**Supplied data**
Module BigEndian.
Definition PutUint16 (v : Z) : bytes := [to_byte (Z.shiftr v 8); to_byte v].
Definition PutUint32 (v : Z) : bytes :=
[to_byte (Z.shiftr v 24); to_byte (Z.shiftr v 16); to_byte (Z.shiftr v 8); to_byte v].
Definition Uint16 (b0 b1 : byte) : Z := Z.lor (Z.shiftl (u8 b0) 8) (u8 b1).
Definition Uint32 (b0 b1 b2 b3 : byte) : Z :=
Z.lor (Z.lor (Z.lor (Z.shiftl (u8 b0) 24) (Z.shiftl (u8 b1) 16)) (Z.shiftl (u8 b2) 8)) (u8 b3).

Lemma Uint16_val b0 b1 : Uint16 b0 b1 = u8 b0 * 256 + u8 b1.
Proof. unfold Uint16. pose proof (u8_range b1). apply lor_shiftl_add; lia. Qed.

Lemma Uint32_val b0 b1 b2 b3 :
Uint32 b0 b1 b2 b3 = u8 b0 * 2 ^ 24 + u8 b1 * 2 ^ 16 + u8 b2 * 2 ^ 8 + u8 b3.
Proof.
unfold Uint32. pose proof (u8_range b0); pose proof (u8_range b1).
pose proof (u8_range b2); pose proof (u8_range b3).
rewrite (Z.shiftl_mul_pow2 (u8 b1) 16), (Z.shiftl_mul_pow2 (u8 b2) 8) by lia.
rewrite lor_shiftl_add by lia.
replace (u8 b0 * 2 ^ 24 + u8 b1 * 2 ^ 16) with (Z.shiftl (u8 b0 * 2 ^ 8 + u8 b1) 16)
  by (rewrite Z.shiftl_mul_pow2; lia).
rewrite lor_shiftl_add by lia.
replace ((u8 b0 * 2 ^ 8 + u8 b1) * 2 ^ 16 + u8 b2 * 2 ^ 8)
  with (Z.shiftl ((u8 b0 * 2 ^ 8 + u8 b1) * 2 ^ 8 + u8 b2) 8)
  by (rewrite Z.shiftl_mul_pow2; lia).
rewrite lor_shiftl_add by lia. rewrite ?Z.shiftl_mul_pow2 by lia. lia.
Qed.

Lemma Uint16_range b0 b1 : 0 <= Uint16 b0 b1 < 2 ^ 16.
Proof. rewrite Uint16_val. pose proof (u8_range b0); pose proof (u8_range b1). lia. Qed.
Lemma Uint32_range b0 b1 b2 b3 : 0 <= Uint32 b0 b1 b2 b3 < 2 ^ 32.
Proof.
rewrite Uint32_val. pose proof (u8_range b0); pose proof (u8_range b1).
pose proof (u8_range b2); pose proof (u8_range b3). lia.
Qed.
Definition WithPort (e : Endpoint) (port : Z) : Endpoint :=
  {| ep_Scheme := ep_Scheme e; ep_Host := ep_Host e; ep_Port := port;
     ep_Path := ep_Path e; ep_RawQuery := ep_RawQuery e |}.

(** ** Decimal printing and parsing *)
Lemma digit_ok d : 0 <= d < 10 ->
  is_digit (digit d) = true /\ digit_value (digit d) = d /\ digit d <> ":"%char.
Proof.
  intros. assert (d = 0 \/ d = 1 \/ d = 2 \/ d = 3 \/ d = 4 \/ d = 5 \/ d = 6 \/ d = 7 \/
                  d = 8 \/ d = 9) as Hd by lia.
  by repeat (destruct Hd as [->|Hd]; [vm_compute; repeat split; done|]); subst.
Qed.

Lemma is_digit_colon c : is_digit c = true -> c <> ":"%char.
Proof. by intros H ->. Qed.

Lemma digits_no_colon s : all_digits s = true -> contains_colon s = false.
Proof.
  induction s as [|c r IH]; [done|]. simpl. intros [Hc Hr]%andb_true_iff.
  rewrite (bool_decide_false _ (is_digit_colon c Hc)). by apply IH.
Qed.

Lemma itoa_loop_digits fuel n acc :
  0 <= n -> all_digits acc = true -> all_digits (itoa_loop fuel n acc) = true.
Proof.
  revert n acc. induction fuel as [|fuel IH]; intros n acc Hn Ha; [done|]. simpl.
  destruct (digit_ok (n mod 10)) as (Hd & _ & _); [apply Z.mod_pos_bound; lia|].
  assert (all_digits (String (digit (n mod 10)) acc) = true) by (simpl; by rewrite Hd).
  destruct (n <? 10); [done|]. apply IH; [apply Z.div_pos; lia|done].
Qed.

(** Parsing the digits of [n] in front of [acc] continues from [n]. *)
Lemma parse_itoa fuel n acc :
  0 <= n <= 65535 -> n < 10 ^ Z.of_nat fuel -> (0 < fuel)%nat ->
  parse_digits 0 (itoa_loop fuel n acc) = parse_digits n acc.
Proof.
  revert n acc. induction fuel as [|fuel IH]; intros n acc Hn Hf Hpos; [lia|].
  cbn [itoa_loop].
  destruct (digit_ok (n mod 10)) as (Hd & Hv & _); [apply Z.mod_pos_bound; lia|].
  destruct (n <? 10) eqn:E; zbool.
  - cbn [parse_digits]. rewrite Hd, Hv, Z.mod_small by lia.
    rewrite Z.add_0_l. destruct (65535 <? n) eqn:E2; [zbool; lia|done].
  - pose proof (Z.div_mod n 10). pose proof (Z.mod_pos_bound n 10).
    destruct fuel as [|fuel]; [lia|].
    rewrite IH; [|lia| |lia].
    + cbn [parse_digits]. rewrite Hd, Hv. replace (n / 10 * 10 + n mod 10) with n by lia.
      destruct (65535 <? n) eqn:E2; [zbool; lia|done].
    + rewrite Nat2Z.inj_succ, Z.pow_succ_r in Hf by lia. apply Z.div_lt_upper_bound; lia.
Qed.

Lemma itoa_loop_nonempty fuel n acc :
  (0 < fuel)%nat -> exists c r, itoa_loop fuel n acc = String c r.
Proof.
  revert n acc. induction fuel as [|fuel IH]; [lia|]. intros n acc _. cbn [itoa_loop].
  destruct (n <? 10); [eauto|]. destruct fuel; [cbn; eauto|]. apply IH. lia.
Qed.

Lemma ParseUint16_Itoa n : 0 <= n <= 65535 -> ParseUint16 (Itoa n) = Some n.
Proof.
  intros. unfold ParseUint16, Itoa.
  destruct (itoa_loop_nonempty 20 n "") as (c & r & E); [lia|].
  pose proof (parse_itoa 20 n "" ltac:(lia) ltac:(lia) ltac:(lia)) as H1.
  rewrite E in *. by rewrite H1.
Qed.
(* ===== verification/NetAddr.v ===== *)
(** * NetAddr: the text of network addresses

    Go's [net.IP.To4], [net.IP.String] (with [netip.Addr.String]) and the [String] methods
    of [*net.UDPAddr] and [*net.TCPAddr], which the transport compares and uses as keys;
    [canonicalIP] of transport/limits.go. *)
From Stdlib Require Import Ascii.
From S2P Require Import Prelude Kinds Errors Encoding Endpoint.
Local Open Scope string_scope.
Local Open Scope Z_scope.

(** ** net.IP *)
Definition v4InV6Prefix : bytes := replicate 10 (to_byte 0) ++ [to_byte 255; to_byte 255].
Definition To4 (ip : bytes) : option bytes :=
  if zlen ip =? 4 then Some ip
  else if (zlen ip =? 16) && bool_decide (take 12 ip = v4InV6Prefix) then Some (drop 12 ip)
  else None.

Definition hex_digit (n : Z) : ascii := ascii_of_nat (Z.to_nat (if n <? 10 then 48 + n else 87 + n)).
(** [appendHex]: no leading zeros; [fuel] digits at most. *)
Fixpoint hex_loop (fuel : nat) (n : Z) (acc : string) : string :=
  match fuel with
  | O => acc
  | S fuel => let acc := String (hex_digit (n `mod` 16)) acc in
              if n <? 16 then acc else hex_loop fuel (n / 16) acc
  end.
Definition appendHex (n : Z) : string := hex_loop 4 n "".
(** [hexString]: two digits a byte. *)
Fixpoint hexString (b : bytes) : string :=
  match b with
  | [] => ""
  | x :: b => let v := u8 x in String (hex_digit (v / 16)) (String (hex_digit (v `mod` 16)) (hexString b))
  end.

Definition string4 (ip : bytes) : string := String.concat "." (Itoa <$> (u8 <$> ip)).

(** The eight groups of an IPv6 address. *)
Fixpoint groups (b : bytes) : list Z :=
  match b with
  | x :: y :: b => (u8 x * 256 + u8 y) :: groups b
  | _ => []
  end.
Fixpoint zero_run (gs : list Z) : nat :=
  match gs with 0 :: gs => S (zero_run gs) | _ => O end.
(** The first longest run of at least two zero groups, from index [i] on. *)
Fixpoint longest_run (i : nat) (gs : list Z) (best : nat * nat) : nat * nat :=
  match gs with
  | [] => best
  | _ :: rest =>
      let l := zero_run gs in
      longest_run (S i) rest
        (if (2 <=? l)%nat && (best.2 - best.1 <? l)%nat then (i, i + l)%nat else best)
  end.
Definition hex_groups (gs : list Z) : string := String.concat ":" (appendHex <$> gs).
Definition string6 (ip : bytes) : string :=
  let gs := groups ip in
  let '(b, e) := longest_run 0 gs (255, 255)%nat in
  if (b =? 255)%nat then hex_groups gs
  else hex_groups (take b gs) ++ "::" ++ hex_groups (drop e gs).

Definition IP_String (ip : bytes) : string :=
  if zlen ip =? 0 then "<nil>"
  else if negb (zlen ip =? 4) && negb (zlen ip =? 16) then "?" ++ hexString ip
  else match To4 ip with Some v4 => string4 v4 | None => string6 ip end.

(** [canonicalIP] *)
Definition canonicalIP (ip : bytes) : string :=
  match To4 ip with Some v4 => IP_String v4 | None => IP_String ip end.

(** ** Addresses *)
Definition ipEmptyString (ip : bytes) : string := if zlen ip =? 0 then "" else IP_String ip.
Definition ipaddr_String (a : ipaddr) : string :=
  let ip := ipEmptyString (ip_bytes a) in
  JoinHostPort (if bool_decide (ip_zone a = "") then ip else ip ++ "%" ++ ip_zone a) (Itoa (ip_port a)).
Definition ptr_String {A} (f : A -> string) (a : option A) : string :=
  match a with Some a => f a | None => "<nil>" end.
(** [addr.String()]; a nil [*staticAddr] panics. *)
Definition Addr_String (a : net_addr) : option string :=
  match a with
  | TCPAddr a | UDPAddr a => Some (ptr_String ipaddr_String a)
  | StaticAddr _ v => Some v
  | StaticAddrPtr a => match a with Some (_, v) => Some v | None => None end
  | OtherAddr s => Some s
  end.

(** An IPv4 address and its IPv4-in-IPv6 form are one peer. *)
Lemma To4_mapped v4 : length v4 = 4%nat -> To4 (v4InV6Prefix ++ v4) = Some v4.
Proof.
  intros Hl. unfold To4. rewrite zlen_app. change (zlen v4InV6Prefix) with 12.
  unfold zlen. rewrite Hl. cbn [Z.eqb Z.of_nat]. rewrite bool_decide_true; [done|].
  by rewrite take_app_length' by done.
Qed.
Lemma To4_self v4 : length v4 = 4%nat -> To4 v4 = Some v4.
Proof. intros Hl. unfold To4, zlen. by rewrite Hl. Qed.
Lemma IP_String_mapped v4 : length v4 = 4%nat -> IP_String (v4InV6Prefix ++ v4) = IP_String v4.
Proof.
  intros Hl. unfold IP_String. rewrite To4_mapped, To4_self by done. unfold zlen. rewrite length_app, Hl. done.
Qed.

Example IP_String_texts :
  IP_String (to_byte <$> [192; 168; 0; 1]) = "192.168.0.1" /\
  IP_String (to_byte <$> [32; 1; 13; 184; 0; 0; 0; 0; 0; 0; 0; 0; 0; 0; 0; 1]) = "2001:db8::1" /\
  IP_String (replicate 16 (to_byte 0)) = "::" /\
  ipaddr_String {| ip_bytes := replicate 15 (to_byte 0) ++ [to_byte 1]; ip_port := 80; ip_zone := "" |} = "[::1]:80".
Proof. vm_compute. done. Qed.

**Task description**
Reproduce the line containing "A -> string)" and every line after it. Stop at the last line of the records, and add nothing.

**Solution to this exercise**
Definition ptr_String {A} (f : A -> string) (a : option A) : string :=
  match a with Some a => f a | None => "<nil>" end.
(** [addr.String()]; a nil [*staticAddr] panics. *)
Definition Addr_String (a : net_addr) : option string :=
  match a with
  | TCPAddr a | UDPAddr a => Some (ptr_String ipaddr_String a)
  | StaticAddr _ v => Some v
  | StaticAddrPtr a => match a with Some (_, v) => Some v | None => None end
  | OtherAddr s => Some s
  end.

(** An IPv4 address and its IPv4-in-IPv6 form are one peer. *)
Lemma To4_mapped v4 : length v4 = 4%nat -> To4 (v4InV6Prefix ++ v4) = Some v4.
Proof.
  intros Hl. unfold To4. rewrite zlen_app. change (zlen v4InV6Prefix) with 12.
  unfold zlen. rewrite Hl. cbn [Z.eqb Z.of_nat]. rewrite bool_decide_true; [done|].
  by rewrite take_app_length' by done.
Qed.
Lemma To4_self v4 : length v4 = 4%nat -> To4 v4 = Some v4.
Proof. intros Hl. unfold To4, zlen. by rewrite Hl. Qed.
Lemma IP_String_mapped v4 : length v4 = 4%nat -> IP_String (v4InV6Prefix ++ v4) = IP_String v4.
Proof.
  intros Hl. unfold IP_String. rewrite To4_mapped, To4_self by done. unfold zlen. rewrite length_app, Hl. done.
Qed.

Example IP_String_texts :
  IP_String (to_byte <$> [192; 168; 0; 1]) = "192.168.0.1" /\
  IP_String (to_byte <$> [32; 1; 13; 184; 0; 0; 0; 0; 0; 0; 0; 0; 0; 0; 0; 1]) = "2001:db8::1" /\
  IP_String (replicate 16 (to_byte 0)) = "::" /\
  ipaddr_String {| ip_bytes := replicate 15 (to_byte 0) ++ [to_byte 1]; ip_port := 80; ip_zone := "" |} = "[::1]:80".
Proof. vm_compute. done. Qed.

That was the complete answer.